Rising interest rates threaten this prosperity because they make these stimulative actions more expensive. High interest rates act as a tax on the economy, making the loans necessary to start a new business, open a new product line or expand into new markets more costly. They limit the access to credit that is the lifeblood of the small business economy.
No wonder the vast majority of small-business owners I talk to identify rising interest rates as one of their highest hurdles to continued prosperity. President Trump was correct when he said that the Fed poses the “biggest threat” to the economy.
Another — often overlooked — reason why low interest rates are important is because they help mitigate the negative impacts of the growing debt and deficit. The Treasury already pays out about $500 billion in interest alone on the national debt per year. The Congressional Budget Office estimates that interest payments will exceed defense and non-defense spending within the next several years.
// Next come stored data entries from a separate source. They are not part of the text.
(* ===== verification/Collector.v ===== *)
(** * The batch collector (internal/collector/collector.go)

    [Add] and [flush] are the code run under the mutex [mu]; a flush ends in a
    send on the bounded channel [sendQueue], which may block while the mutex is
    held.  The goroutines (callers of [Add] and [Close], the auto-flush loop and
    the send loop) are interleaved by the step relation of [system]. *)

From S2P Require Import Prelude Float64 Clock Metrics MqttHandler.

Record sendRequest := mkRequest { batch : list TDCEvent; seq : Z }.

(** The interface [BatchSender]: both methods may change the sender. *)
Class BatchSender (F : Type) := {
  SendBatch : list TDCEvent → Z → GoM prom_call F (result unit);
  SenderIncrementDropped : Z → GoM prom_call F unit;
}.

(** How [append] grows a full slice: old capacity, needed length. *)
Class GoAppend := { grow : Z → Z → Z }.

Definition maxInt (a b : Z) : Z := if b <? a then a else b.

Section collector.
Context {F : Type} `{BatchSender F, GoAppend}.

(** The fields of the Go struct; the wait group of pending sends is a counter,
    the channel its contents, capacity and whether it is closed. *)
Record BatchCollector := mkCollector {
  events : list TDCEvent;
  eventsCap : Z;
  maxSize : Z;
  forwarder : F;
  flushInterval : Z;
  pendingSendGroup : Z;
  sendQueue : list sendRequest;
  queueCap : Z;
  queueClosed : bool;
  sequence : Z;
  cancelled : bool;
}.

(** Go's [make] panics on a negative capacity: the sizes used are positive (a
    loaded configuration has at least 1840). *)
Definition NewBatchCollectorWithFlush (maxSize flushInterval : Z) (fwd : F) : BatchCollector :=
  mkCollector [] maxSize maxSize fwd flushInterval 0 [] (maxInt 1 (Z.quot maxSize 2)) false 0 false.

Definition NewBatchCollector (maxSize : Z) (fwd : F) : BatchCollector :=
  NewBatchCollectorWithFlush maxSize (10 * Second) fwd.

Definition M : Type → Type := GoM prom_call BatchCollector.

Definition set_buffer (evs : list TDCEvent) (cap sq pending : Z) (bc : BatchCollector) : BatchCollector :=
  mkCollector evs cap (maxSize bc) (forwarder bc) (flushInterval bc) pending (sendQueue bc)
    (queueCap bc) (queueClosed bc) sq (cancelled bc).
Definition set_queue (q : list sendRequest) (bc : BatchCollector) : BatchCollector :=
  mkCollector (events bc) (eventsCap bc) (maxSize bc) (forwarder bc) (flushInterval bc)
    (pendingSendGroup bc) q (queueCap bc) (queueClosed bc) (sequence bc) (cancelled bc).
Definition set_closed (bc : BatchCollector) : BatchCollector :=
  mkCollector (events bc) (eventsCap bc) (maxSize bc) (forwarder bc) (flushInterval bc)
    (pendingSendGroup bc) (sendQueue bc) (queueCap bc) true (sequence bc) (cancelled bc).
Definition set_cancelled (bc : BatchCollector) : BatchCollector :=
  mkCollector (events bc) (eventsCap bc) (maxSize bc) (forwarder bc) (flushInterval bc)
    (pendingSendGroup bc) (sendQueue bc) (queueCap bc) (queueClosed bc) (sequence bc) true.
Definition set_sent (f : F) (bc : BatchCollector) : BatchCollector :=
  mkCollector (events bc) (eventsCap bc) (maxSize bc) f (flushInterval bc)
    (pendingSendGroup bc - 1) (sendQueue bc) (queueCap bc) (queueClosed bc) (sequence bc) (cancelled bc).

(** [flush] up to its last statement: the request it then sends on the queue,
    if any.  [start] and [stop] are its two readings of the clock. *)
Definition flush (start stop : Z) : M (option sendRequest) :=
  bc ← get;
  if len (events bc) =? 0 then mret None
  else
    let batch := events bc in
    let seq := u32 (sequence bc + 1) in
    call (SetCollectorPoolSize 0) ;;
    let cap :=
      if (mul_i64 (maxSize bc) 2 <? eventsCap bc) && (len batch <? Z.quot (maxSize bc) 4)
      then maxSize bc else eventsCap bc in
    modify (set_buffer [] cap seq (pendingSendGroup bc + 1)) ;;
    call (RecordCollectorFlush (Sub stop start)) ;;
    mret (Some (mkRequest batch seq)).

Definition Add (start stop : Z) (event : TDCEvent) : M (option sendRequest) :=
  bc ← get;
  let evs := events bc ++ [event] in
  let cap := if eventsCap bc <? len evs then grow (eventsCap bc) (len evs) else eventsCap bc in
  modify (set_buffer evs cap (sequence bc) (pendingSendGroup bc)) ;;
  call (SetCollectorPoolSize (len evs)) ;;
  if maxSize bc <=? len evs then flush start stop else mret None.

(** The method [IncrementDropped]; the sender is never nil in the gateway. *)
Definition IncrementDropped (count : Z) : M unit :=
  λ bc, match SenderIncrementDropped count (forwarder bc) with
        | (_, f, w) => (tt, mkCollector (events bc) (eventsCap bc) (maxSize bc) f (flushInterval bc)
            (pendingSendGroup bc) (sendQueue bc) (queueCap bc) (queueClosed bc) (sequence bc)
            (cancelled bc), w)
        end.

(** The period of [autoFlush]. *)
Definition autoFlushInterval (bc : BatchCollector) : Z :=
  if flushInterval bc <=? 0 then 10 * Second else flushInterval bc.

(** ** Goroutines *)

(** Where a call of [Close] is. *)
Inductive close_phase :=
| PFlush      (* cancelled, about to take the mutex and flush *)
| PSend       (* holds the mutex, sending the last batch *)
| PCloseQueue (* about to close the queue *)
| PWait       (* waiting for the goroutines *)
| PReturned (timeout : bool).

(** Who holds the mutex while sending on the queue. *)
Inductive holder := HAdd | HAuto | HClose (i : nat).

Record system := mkSystem {
  bc : BatchCollector;
  mu : option (holder * sendRequest);
  autoRunning : bool;
  inFlight : option sendRequest;
  workerDone : bool;
  closers : list close_phase;
}.

Definition start_system (bc : BatchCollector) : system := mkSystem bc None true None false [].

Inductive label :=
| LAdd (e : TDCEvent)
| LTick
| LEnqueue
| LTake
| LSend (r : sendRequest)
| LWorkerExit
| LAutoExit
| LClose
| LCloseFlush (i : nat)
| LCloseQueue (i : nat)
| LCloseReturn (i : nat) (timeout : bool).

(** The mutex after a critical section that leaves [r] to be sent. *)
Definition hold (h : holder) (r : option sendRequest) : option (holder * sendRequest) :=
  match r with Some r => Some (h, r) | None => None end.

Definition closers_after (s : system) (h : holder) : list close_phase :=
  match h with HClose i => <[i := PCloseQueue]> (closers s) | _ => closers s end.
Rising interest rates only exacerbate this trend of interest payments crowding out federal spending. Such a scenario threatens to turn the current interest payments problem into a crisis.
Of course, the biggest threat to national solvency is the Democrats’ crazed socialist policy agenda. Policies such as Medicare for All or the Green New Deal would double or triple the national debt over several years. The Mercatus Center estimates that Medicare for All would cost $32 trillion over 10 years — something that not even the doubling of tax rates could cover. The American Action Forum estimates that the Green New Deal would cost $51 trillion over ten years at a minimum.
While spending cuts are necessary to get the country’s fiscal house in order, the only long-term solution to the debt problem is for the country to grow its way out of it. For instance, the Committee for a Responsible Federal Budget estimates that “for growth alone to solve the debt, the country would need sustained annual productivity growth between 2.5 and 4 percent.” This is difficult, though not impossible under pro-growth public policy.
Of course, this Fed rate cut calculus wouldn’t be so straightforward if inflation were higher. Small businesses hate significant inflation almost as much as high interest rates, so it’s important to keep it under check. But inflation has been low for a long time.
The Fed’s favored core inflation metric has remained below its 2 percent target for many years now. And many experts argue that the inflation figure is actually overstated because it doesn’t count many technological improvements that often come at no cost at all.
An aggressive Fed could undermine the economic success that Americans of all backgrounds are currently enjoying. The Fed also poses the second biggest threat to national solvency after Congressional Democrats. To build on President Trump’s economic boom, which is our only chance to fix the debt, the Fed should listen this time and lower interest rates this week.
• Alfredo Ortiz is president and CEO of the Job Creators Network, a small business advocacy group.